The show, an adaption of Neil Gaiman’s 2001 novel of the same name, has expertly translated the text to the television screen by capturing the book’s magical and bizarre intricacies despite the show’s weak special effects. The third of eight episodes premiered Saturday.
The first episode of “American Gods” follows the recently released convict Shadow Moon (Ricky Whittle), whose wife Laura Moon (Emily Browning) has just died. On his flight home to Eagle Point, Indiana, a mysterious character, Mr. Wednesday (Ian McShane) offers him a job as his bodyguard, ushering Shadow into the sex-filled, blood-drenched world of ancient gods.
As a huge fan of the book’s interplay of multicultural mythology within a gritty American setting, I wanted the show to succeed, but I had a few trepidations – book-to-television projects rarely seem to result in anything worth watching. However, by the second episode, I found myself drawn back into the fantastical world first created by Gaiman.

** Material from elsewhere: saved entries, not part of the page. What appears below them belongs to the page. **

(* ===== verification/EngineProps.v ===== *)
(** * What the scheduler promises

    Scheduling ends, leaves a run it cannot change further, and names exactly
    the runnable steps of that run; a run's operations keep its records in
    shape; a routed failure reaches its target. *)

From S2P Require Export Engine GraphProps.

(** ** Records after an operation *)

Lemma run_steps_touch now r : run_steps (touch now r) = run_steps r.
Proof. done. Qed.

Lemma step_state_touch now r x : step_state x (touch now r) = step_state x r.
Proof. done. Qed.

Lemma lookup_put_step id t r x :
  run_steps (put_step id t r) !! x = if decide (x = id) then Some t else run_steps r !! x.
Proof.
  unfold put_step, set_run_steps. cbn. case_decide as E; [subst; apply lookup_insert_eq|].
  by apply lookup_insert_ne.
Qed.

Lemma step_state_put id t r x :
  step_state x (put_step id t r) = if decide (x = id) then t else step_state x r.
Proof. unfold step_state. rewrite lookup_put_step. by case_decide. Qed.

Lemma step_state_end id s out err now r x :
  step_state x (end_step id s out err now r) =
    if decide (x = id) then ended s out err now (step_state id r) else step_state x r.
Proof. etrans; [|apply step_state_put]. done. Qed.

Lemma run_steps_end id s out err now r :
  run_steps (end_step id s out err now r) = <[id := ended s out err now (step_state id r)]> (run_steps r).
Proof. done. Qed.

(** What asking a guard leaves: the guard armed and forced unless it is busy,
    the step's own mark taken off. *)
Definition armed_guard (t : StepState) : StepState :=
  if busy (status t) then t else set_forced true (set_status Pending t).
(** The preimage of a grant's key: each field behind its length, four bytes
    big-endian. *)
Definition be32 (n : Z) : list char :=
  let n := u32_wrap n in
  [Ascii.ascii_of_N (Z.to_N (n / 2 ^ 24)); Ascii.ascii_of_N (Z.to_N (n / 2 ^ 16 mod 256));
   Ascii.ascii_of_N (Z.to_N (n / 2 ^ 8 mod 256)); Ascii.ascii_of_N (Z.to_N (n mod 256))].
Definition enc (s : string) : list char := be32 (Z.of_nat (length (chars s))) ++ chars s.
Definition grant_parts (p : PrincipalRef) (idp_iss : string) : list string :=
  ["grant"; source_as_str (source p); issuer p; default nil_str (tenant p); stable_id p; idp_iss].
Definition grant_preimage (p : PrincipalRef) (idp_iss : string) : list char :=
  mjoin (enc <$> grant_parts p idp_iss).

(** [sha::sha256_hex]. *)
Class Sha := sha256_hex : list char -> string.
Definition grant_id {sha : Sha} (p : PrincipalRef) (idp_iss : string) : string :=
  sha256_hex (grant_preimage p idp_iss).

(** [t.replace('%', "%25").replace('/', "%2F")]. *)
Definition replace_char (c : char) (by_ : string) (s : string) : string :=
  text (mjoin ((fun a => if decide (a = c) then chars by_ else [a]) <$> chars s)).
Definition escape_tenant (t : string) : string :=
  replace_char "/" "%2F" (replace_char "%" "%25" t).

Definition display_untenanted (p : PrincipalRef) : string :=
  match source p with
  | Oidc => "user:oidc:" +:+ issuer p +:+ "#" +:+ stable_id p
  | X509 => "x509:" +:+ stable_id p
  | Bearer | Device => "user:" +:+ stable_id p
  | Aauth => "aauth:" +:+ stable_id p
  | SOperator => if decide (stable_id p = nil_str) then "operator" else "operator:" +:+ stable_id p
  | Autonomous => stable_id p
  | SInstance => "instance:" +:+ stable_id p
  end.
Definition display (p : PrincipalRef) : string :=
  match source p, tenant p with
  | Oidc, Some t =>
      "user:oidc:" +:+ issuer p +:+ "#" +:+ escape_tenant t +:+ "/" +:+ stable_id p
  | _, _ => display_untenanted p
  end.

(** ** Principals *)

Record Principal := mkPrincipal {
  p_id : string;
  role : Role;
  grants : list string;
  rate : option string;
  p_budget : option Value;
  labels : gmap string string;
  session : option string;
  typed : option PrincipalRef;
}.

Definition anonymous : Principal := mkPrincipal "anonymous" Anonymous [] None None ∅ None None.
Definition instance_principal (handle : string) : Principal :=
  mkPrincipal ("instance:" +:+ handle) Agent [] None None ∅ None (Some (local SInstance handle)).

Definition instance_handle (p : Principal) : option string :=
  t ← typed p; if decide (source t = SInstance) then Some (stable_id t) else None.
Definition is_instance (p : Principal) : bool := bool_decide (is_Some (instance_handle p)).
Definition is_operator (p : Principal) : bool := bool_decide (role p = Operator).
Definition is_anonymous (p : Principal) : bool := bool_decide (role p = Anonymous).

(** [registry::pattern_matches]: an exact name, or a prefix before a star. *)
Fixpoint strip_star (l : list char) : option (list char) :=
  match l with
  | [] => None
  | [c] => if decide (c = "*"%char) then Some [] else None
  | c :: l' => cons c <$> strip_star l'
  end.
Definition pattern_matches (pattern name : string) : bool :=
  let p := trim (chars pattern) in
  bool_decide (p = ["*"%char]) || bool_decide (p = chars name)
  || match strip_star p with Some prefix => starts_with (text prefix) name | None => false end.

(** [glob]: one star anywhere. *)
Definition glob (pattern s : string) : bool :=
  if decide (pattern = "*") then true
  else match cut "*" (chars pattern) with
       | Some (pre, post) =>
           starts_with (text pre) s && ends_with (text post) s
           && (length pre + length post <=? length (chars s))%nat
       | None => bool_decide (pattern = s)
       end.

Definition granted (p : Principal) (o : string) : bool :=
  existsb (fun g => pattern_matches g o) (grants p).
Definition scoped_run_grants (p : Principal) : list string :=
  List.filter (starts_with "workflow.run:") (grants p).

Definition may_command (p : Principal) (o : string) : bool :=
  if is_anonymous p then false
  else if is_instance p then mem o INSTANCE_OPS
  else match op_spec o with
  | None => is_operator p || granted p o
  | Some spec =>
      match op_floor spec with
      | FOperator => is_operator p
      | AnyNamed => true
      | Granted =>
          is_operator p || bool_decide (role p ∈ op_defaults spec) || granted p o
          || (bool_decide (o = "workflow.run") && negb (bool_decide (scoped_run_grants p = [])))
      end
  end.

Definition may_extension_method (p : Principal) (f : Floor) (o : option string) : bool :=
  if is_anonymous p || bool_decide (is_Some o) then false
  else match f with
  | FOperator => is_operator p
  | AnyNamed => true
  | Granted => is_operator p
  end.

Definition task_methods : list string :=
  ["SendMessage"; "SendStreamingMessage"; "GetTask"; "CancelTask"; "ListTasks"; "SubscribeToTask";
   "CreateTaskPushNotificationConfig"; "GetTaskPushNotificationConfig";
   "ListTaskPushNotificationConfigs"; "DeleteTaskPushNotificationConfig"; "GetExtendedAgentCard"].

Definition may (p : Principal) (method : string) (o : option string) : bool :=
  let op_ok := match o with None => true | Some o => may_command p o end in
  if is_instance p then bool_decide (method = "SendMessage") && op_ok
  else match role p with
  | Anonymous => false
  | Operator => true
  | _ =>
      match extension_floor method with
      | Some f => may_extension_method p f o
      | None => mem method task_methods && op_ok
      end
  end.

Definition may_run_workflow (p : Principal) (name : string) : bool :=
  if is_anonymous p then false
  else if is_operator p then true
  else match scoped_run_grants p with
  | [] => may_command p "workflow.run"
  | l => existsb (fun g => pattern_matches g ("workflow.run:" +:+ name)) l
  end.

Inductive Refusal : Type :=
  | NotGranted (op id : string)
  | WorkflowNotGranted (workflow id : string).

Definition workflow_name_of (data : Value) : option string := get "workflow" data ≫= as_str.
Definition authorize_command (p : Principal) (o : string) (data : Value) : result Refusal unit :=
  if negb (may_command p o) then Err (NotGranted o (p_id p))
  else match workflow_name_of data with
  | Some name =>
      if bool_decide (o = "workflow.run") && negb (may_run_workflow p name)
      then Err (WorkflowNotGranted name (p_id p)) else Ok tt
  | None => Ok tt
  end.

Part of what makes the novel so engaging is its cast of unknown characters, who are slowly revealed to be otherworldly deities. The television show captures the mystery of the book perfectly – seemingly mortal characters like Slavic immigrant Czernobog (Peter Stormare) deliver lines almost directly from the novel. While making a bet with Shadow, Czernobog brings book lines to life, saying, “If I win, I get to knock your brains out. With the sledgehammer. First you go down on your knees. Then I hit you a blow with it, so you don’t get up again.”

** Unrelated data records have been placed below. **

(** A principal the resolver names itself has an id that fits its role; a
    session's and an inbound token's are the verifier's. *)
Lemma resolve_fits r ev unix sessions p v :
  (forall verify t q, sessions = Some verify -> verify t = Valid q -> id_fits q) ->
  (forall tk, e_token ev = Some (Ok tk) -> starts_with "o" (t_principal tk) = false) ->
  resolve r ev unix sessions = Named p v -> id_fits p.
Proof.
  intros Hses Htok. unfold resolve. destruct (e_instance ev); [by intros [= <- _] ?%starts_with_o|].
  assert (Rest : match e_cert ev with Some cert => check_cert r cert | None => check_rest r ev end
    = Named p v -> id_fits p).
  { destruct (e_cert ev) as [cert|].
    - unfold check_cert. destruct (rules r) as [|c0 l]; [by intros [= <- _]|].
      intros [(Hp & _)|?]%named_or_named; [|done]. by apply cert_rule_fits in Hp.
    - unfold check_rest. destruct (List.find _ _).
      + intros [(Hp & _)|?]%named_or_named; [|done]. by apply rule_principal_fits in Hp.
      + destruct (_ && _); [|done]. by intros [= <- _]. }
  destruct unix.
  { unfold resolve_unix. destruct (List.find _ _) as [c|]; [destruct (c_id c)|]; by intros [= <- _]. }
  destruct (e_bearer ev) as [t|]; [|done]. destruct (starts_with _ t).
  - destruct sessions as [verify|]; [|done]. destruct (verify t) as [q|] eqn:E; [|done].
    intros [= <- _]. by apply (Hses verify t).
  - destruct (_ || _); [|done]. unfold check_bearer.
    destruct (match server_bearer r with Some s => _ | None => false end); [by intros [= <- _]|].
    destruct (List.find _ _) as [c|].
    + destruct (_ || _); [|done]. intros [(Hp & _)|?]%named_or_named; [|done].
      by apply rule_principal_fits in Hp.
    + destruct (e_token ev) as [[tk|]|] eqn:Et; try done. specialize (Htok tk eq_refl).
      unfold token_principal. destruct (List.find _ _); [|destruct (List.filter _ _); [|done]];
        intros [= <- _]; unfold id_fits; cbn; congruence.
Qed.

(** A gate is decided by an operator. Who satisfies an addressee that a
    gate may have, among the callers the resolver names (with a session
    verifier and inbound tokens that give no other role an operator's name),
    is an operator: nobody else's answer is recorded as its decision. *)
Theorem gate_decided_by_operator addr r ev unix sessions p v :
  (forall verify t q, sessions = Some verify -> verify t = Valid q -> id_fits q) ->
  (forall tk, e_token ev = Some (Ok tk) -> starts_with "o" (t_principal tk) = false) ->
  check_gate addr = Ok tt -> resolve r ev unix sessions = Named p v ->
  addressee_matches addr p = true -> role p = Operator.
Proof.
  intros Hses Htok Hg Hr Hm. pose proof (resolve_fits _ _ _ _ _ _ Hses Htok Hr) as Hfit.
  unfold addressee_matches in Hm. apply andb_true_iff in Hm as [[Hid Hrole]%andb_true_iff _].
  unfold check_gate in Hg. destruct (a_role addr) as [ro|].
  - apply bool_decide_eq_true in Hrole. destruct ro; [done|by destruct (a_id addr)..].
  - destruct (a_id addr) as [pat|]; [|done].
    destruct (negb (starts_with "*" pat) && glob pat "operator") eqn:E; [|done].
    apply andb_true_iff in E as [Hs%negb_true_iff Ho]. apply Hfit.
    by apply (operator_glob pat).
Qed.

His monologues imply a hidden past; he talks about the worship he enjoyed earlier in his life and his penchant for murdering cows. As a result, the show maintains an air of secrecy without revealing the divine status of its characters at the beginning, following the narrative of the book closely – something that other television adaptations sometimes fail to do.

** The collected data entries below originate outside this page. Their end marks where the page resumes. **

Lemma lives_sound t F st : lives t F st -> 3 * t < 2 ^ 64 -> floors_ok F /\ 0 <= t /\ sound t F st.
Proof.
  assert (Hleft : forall t, left t = left (t + 1) + 3) by (unfold left; intros; lia).
  induction 1 as [|t F d h now g b faults w y _ IH E|t F d h now g b faults w r d' _ IH E Hc
    |t F w now rec sync faults w' h _ IH Hp E|t F w now g a faults w' _ IH E
    |t F w now rec sync faults w' r d' _ IH Hp E Hc|t F w d' _ IH Hc]; intros Ht.
  - split_and!; [by intros ? ? ?%lookup_empty_Some|done|]. apply fresh_recoverable.
  - destruct IH as (HF & Ht0 & IH); [lia|]. cbn in *. rewrite Hleft in IH.
    split_and!; [done|lia|]. apply (open_spec F o now (left (t + 1))) in E; [by destruct E|done|unfold left; lia].
  - destruct IH as (HF & Ht0 & IH); [lia|]. cbn in *. rewrite Hleft in IH.
    split_and!; [done|lia|]. apply (open_spec F o now (left (t + 1))) in E; [|done|unfold left; lia].
    destruct E as [_ E]. destruct r; [by apply alive_survives in E; apply E|by apply E].
  - destruct IH as (HF & Ht0 & IH); [lia|]. cbn in *. rewrite Hleft in IH. split_and!; [done|lia|].
    apply (append_spec F o now rec sync (left (t + 1))) in E; [|by apply alive_world|unfold left; lia|done].
    by destruct E as [_ [? _]].
  - destruct IH as (HF & Ht0 & IH); [lia|]. cbn in *. rewrite Hleft in IH.
    split_and!; [by apply merge_entry_ok|lia|]. revert E. unfold anchor. run_st.
    destruct (append _ _ _ _ _) as [w1 r1] eqn:E1.
    apply (append_spec F o now _ true (left (t + 1))) in E1; [|by apply alive_world|unfold left; lia|apply plain_anchor].
    destruct r1 as [hd|e]; [|done]. intros [= <-]. destruct E1 as [_ [_ E1]].
    destruct (E1 eq_refl) as (Hfl & g0 & Hok & Hle & Ean). rewrite anchor_reads in Ean.
    eapply flushed_floors; [exact Hfl|]. rewrite Ean. by apply merge_entry_mono.
  - destruct IH as (HF & Ht0 & IH); [lia|]. cbn in *. rewrite Hleft in IH. split_and!; [done|lia|].
    apply (append_spec F o now rec sync (left (t + 1))) in E; [|by apply alive_world|unfold left; lia|done].
    destruct E as [_ E]. destruct r; [destruct E as [E _]; by apply alive_survives in E; apply E|by apply E].
  - destruct IH as (HF & Ht0 & IH); [lia|]. cbn in *. split_and!; [done|lia|].
    by apply alive_survives in IH; apply IH.
Qed.
End lives.

(** C22: a crash never looks like tampering, and loses no anchored floor.
    Whatever a chain has been through - openings, appends, rotations and
    retirements, the last of each process failing or cut off half way at any
    call on the disk, with unflushed bytes lost byte by byte from the end -
    the next opening that the disk lets finish accepts it under the head the
    store kept, and the register it gives has every floor anchored so far, as
    high or higher. (A process that goes on after a failed rotation is
    [failed_rotation_locks_out].) *)
Theorem crashes_recovered `{JsonTextOk} {sha : Sha256} o t F d h now g b :
  lives o t F (Down d h) -> 3 * t + 8 < 2 ^ 64 ->
  exists w y, open_chain o now h (mkWorld d g b h []) = (w, Ok y) /\ floors_le F (anchors (inner w)).
Proof.
  intros Hl Ht. destruct (lives_sound o t F _ Hl) as (_ & Ht0 & Hs); [lia|]. cbn in Hs.
  destruct (open_faultless F o now (left t) (mkWorld d g b h [])) as (w & y & E); [done|unfold left; lia|done|].
  exists w, y. split; [done|].
  apply (open_spec F o now (left t - 3)) in E; [|cbn; by replace (left t - 3 + 3) with (left t) by lia|unfold left; lia].
  destruct E as [_ Ha]. by eapply alive_floors.
Qed.

(** ** Instances *)

(** A text for JSON: a value's tree, its number, and the number's bits. *)
Inductive Leaf : Type := LStr (s : string) | LInt (n : Z).
#[local] Instance leaf_eq_dec : EqDecision Leaf.
Proof. solve_decision. Defined.
#[local] Instance leaf_countable : Countable Leaf.
Proof.
  refine (inj_countable' (fun l => match l with LStr s => inl s | LInt n => inr n end)
    (fun x => match x with inl s => LStr s | inr n => LInt n end) _). by intros [].
Defined.

Fixpoint tree (v : Value) : gen_tree Leaf :=
  match v with
  | VNull => GenNode 0 []
  | VBool b => GenNode (if b then 1 else 2) []
  | VNum (PosInt n) => GenNode 3 [GenLeaf (LInt n)]
  | VNum (NegInt n) => GenNode 4 [GenLeaf (LInt n)]
  | VNum (Float _) => GenNode 5 []
  | VStr s => GenNode 6 [GenLeaf (LStr s)]
  | VArr l => GenNode 7 (tree <$> l)
  | VObj ob => GenNode 8 ((fun p => GenNode 9 [GenLeaf (LStr p.1); tree p.2]) <$> ob)
  end.
Fixpoint value (t : gen_tree Leaf) : Value :=
  match t with
  | GenNode 1 _ => VBool true
  | GenNode 2 _ => VBool false
  | GenNode 3 [GenLeaf (LInt n)] => VNum (PosInt n)
  | GenNode 4 [GenLeaf (LInt n)] => VNum (NegInt n)
  | GenNode 6 [GenLeaf (LStr s)] => VStr s
  | GenNode 7 l => VArr (value <$> l)
  | GenNode 8 l =>
      VObj ((fun t => match t with GenNode _ [GenLeaf (LStr k); t'] => (k, value t') | _ => (nil_str, VNull) end) <$> l)
  | _ => VNull
  end.

Fixpoint value_tree (v : Value) : canonical v = true -> value (tree v) = v.
Proof.
  destruct v as [|[]|[n|n|f]|s|l|ob]; try done; cbn [canonical tree value].
  - intros Hl. f_equal. induction l as [|v l IH]; [done|]. cbn in *. apply andb_true_iff in Hl as [Hv Hl].
    rewrite (value_tree v Hv). f_equal. by apply IH.
  - intros [_ Hl]%andb_true_iff. f_equal. induction ob as [|[k v] ob IH]; [done|]. cbn in *.
    apply andb_true_iff in Hl as [Hv Hl]. rewrite (value_tree v Hv). f_equal. by apply IH.
Qed.

Fixpoint bits (p : positive) : list char :=
  match p with
  | xH => []
  | xO p => "0"%char :: bits p
  | xI p => "1"%char :: bits p
  end.
Fixpoint unbits (l : list char) : positive :=
  match l with
  | [] => xH
  | c :: l => if decide (c = "0"%char) then xO (unbits l) else xI (unbits l)
  end.
Lemma unbits_bits p : unbits (bits p) = p.
Proof. by induction p as [p IH|p IH|]; cbn; rewrite ?IH. Qed.
Lemma bits_one_line p : nl ∉ bits p.
Proof. induction p; cbn; rewrite ?elem_of_cons; [intros [?|?]; done..|apply not_elem_of_nil]. Qed.

#[local] Instance sample_json : JsonText := {
  json_print v := bits (encode (tree v));
  json_parse l := value <$> decode (unbits l);
}.
#[local] Instance sample_json_ok : JsonTextOk.
Proof.
  split.
  - intros v Hv. cbn. rewrite unbits_bits, decode_encode. cbn. by rewrite value_tree.
  - intros v. apply bits_one_line.
Qed.
(** Thirty-two bytes of a text: enough to tell the lines below apart. *)
#[local] Instance sample_sha : Sha256 := fun l => take 32 (rev l ++ replicate 32 Ascii.zero).

Definition sample_options : Options := mkOptions "audit.jsonl" 1 10.
Definition sample_event : Value := jobj [("action", VStr "config.reload"); ("ts", ju64 5)].
Definition run {A} (m : op A) (d : Disk) (g : Inner) (h : option Head) (faults : list Io) : World :=
  (m (mkWorld d g true h faults)).1.
Definition born : World := run (open_chain sample_options 1 None) (mkDisk [] None 0) inner_default None [].
Definition anchored : World :=
  run (anchor sample_options 2 "grant-1" (mkAnchor (Some 3) 7)) (disk born) (inner born) (store born) [].
(** The next record rotates the segment and, its write cut short after five
    bytes, is lost. *)
Definition torn : World :=
  run (append sample_options 40 sample_event false) (disk anchored) (inner anchored) (store anchored)
    [IoOk; IoOk; IoOk; IoOk; IoOk; IoOk; IoOk; IoFail (Some 5%nat)].

(** [torn]'s disk, whole; then what an opening makes of it. *)
Definition crashed : Disk := mkDisk (d_closed (disk torn)) (d_open (disk torn)) (d_synced (disk torn)).

Lemma run_eq {A} (m : op A) w x : m w = x -> m w = (x.1, x.2).
Proof. intros ->. by destruct x. Qed.

Lemma lives_torn : lives sample_options 3 (merge_entry "grant-1" (mkAnchor (Some 3) 7) ∅) (Down crashed (store torn)).
Proof.
  change 3 with (0 + 1 + 1 + 1).
  eapply (lives_append_cut _ _ _ anchored 40 sample_event false
    [IoOk; IoOk; IoOk; IoOk; IoOk; IoOk; IoOk; IoFail (Some 5%nat)] torn).
  - eapply (lives_anchored _ _ _ born 2 "grant-1" (mkAnchor (Some 3) 7) []).
    + eapply (lives_opened _ 0 ∅ (mkDisk [] None 0) None 1 inner_default true []); [apply lives_fresh|].
      vm_compute; reflexivity.
    + vm_compute; reflexivity.
  - split; [reflexivity|done].
  - vm_compute; reflexivity.
  - assert (E : crashed = mkDisk (d_closed (disk torn))
      (Some (take (length (open_bytes (disk torn))) (open_bytes (disk torn)))) (d_synced (disk torn)))
      by (vm_compute; reflexivity).
    rewrite E. apply crash_cut; [vm_compute; reflexivity|]. apply Nat.leb_le. vm_compute; reflexivity.
Qed.

Lemma crashes_recovered_witness :
  exists w y, open_chain sample_options 50 (store torn) (mkWorld crashed inner_default true (store torn) []) = (w, Ok y)
    /\ floors_le (merge_entry "grant-1" (mkAnchor (Some 3) 7) ∅) (anchors (inner w)).
Proof.
  refine (crashes_recovered sample_options 3 _ crashed (store torn) 50 inner_default true lives_torn _).
  reflexivity.
Defined.

(** A later, unflushed record under the same stored head. *)
Definition small_options : Options := mkOptions "audit.jsonl" 100000 1000.
Definition more : World :=
  run (append small_options 3 sample_event false) (disk anchored) (inner anchored) (store anchored) [].
Definition reading_of (d : Disk) (h : Head) : Reading :=
  match verify d (Some h) with
  | Ok r => r
  | Err _ => mkReading walk_default [] 0 0 None false
  end.
Definition stored : Head := default (mkHead 0 nil_str) (store anchored).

Stormare’s acting performance communicates a nostalgia for the past in between deep drags of his cigarette and the throaty sounds of his maniacal laughs. He makes his character – an immortal being who once held great power but has since been reduced to soiled tank tops and checkers in a small Chicago apartment – believable.
The show’s dark lighting and high-contrast film style add to the cluttered apartment setting of Czernobog’s scenes, recreating the mental image I had when I first read about him in the book.
The show also doesn’t shy away from the book’s more explicit scenes, further capturing the drama of its predecessor. In the second episode, a middle-aged woman returns to her apartment with a date. After several minutes of foreplay, her carnivorous vagina engulfs her partner amid his sudden chanting and full-frontal orgasms, revealing her status as yet another unassuming immortal being.
The explicit sex scene, showcasing full nudity, is just one example of the show’s flirtation with shock. Blood and sex are everywhere, and the show’s embrace of these darker images adeptly translates the darker underside of the book to the television screen.
However, most important to the show is McShane’s role as Mr. Wednesday. Watching the show, it felt as if his one glittering eye had come directly from the pages of the book. McShane’s quick-witted banter and incessant aloofness embody the best aspects of Gaiman’s literary character.
If the show struggles anywhere, it is in its special effects. Although tricky camera angles and enriched colors help hide its technical deficits, a show about immortal beings is bound to require some advanced computer-generated imagery, and Starz clearly lacks the budget of networks like HBO, which can create full-sized, computer-generated dragons.
One scene, in which a mob hangs Shadow from a tree, features unrealistic graphics that seem right out of a Syfy original movie.
But the true strength of the show lies in its actors and in its dedication to its source material. TV’s “American Gods” brings ancient myths to life once again while paying homage to the literary genius of its novel predecessor.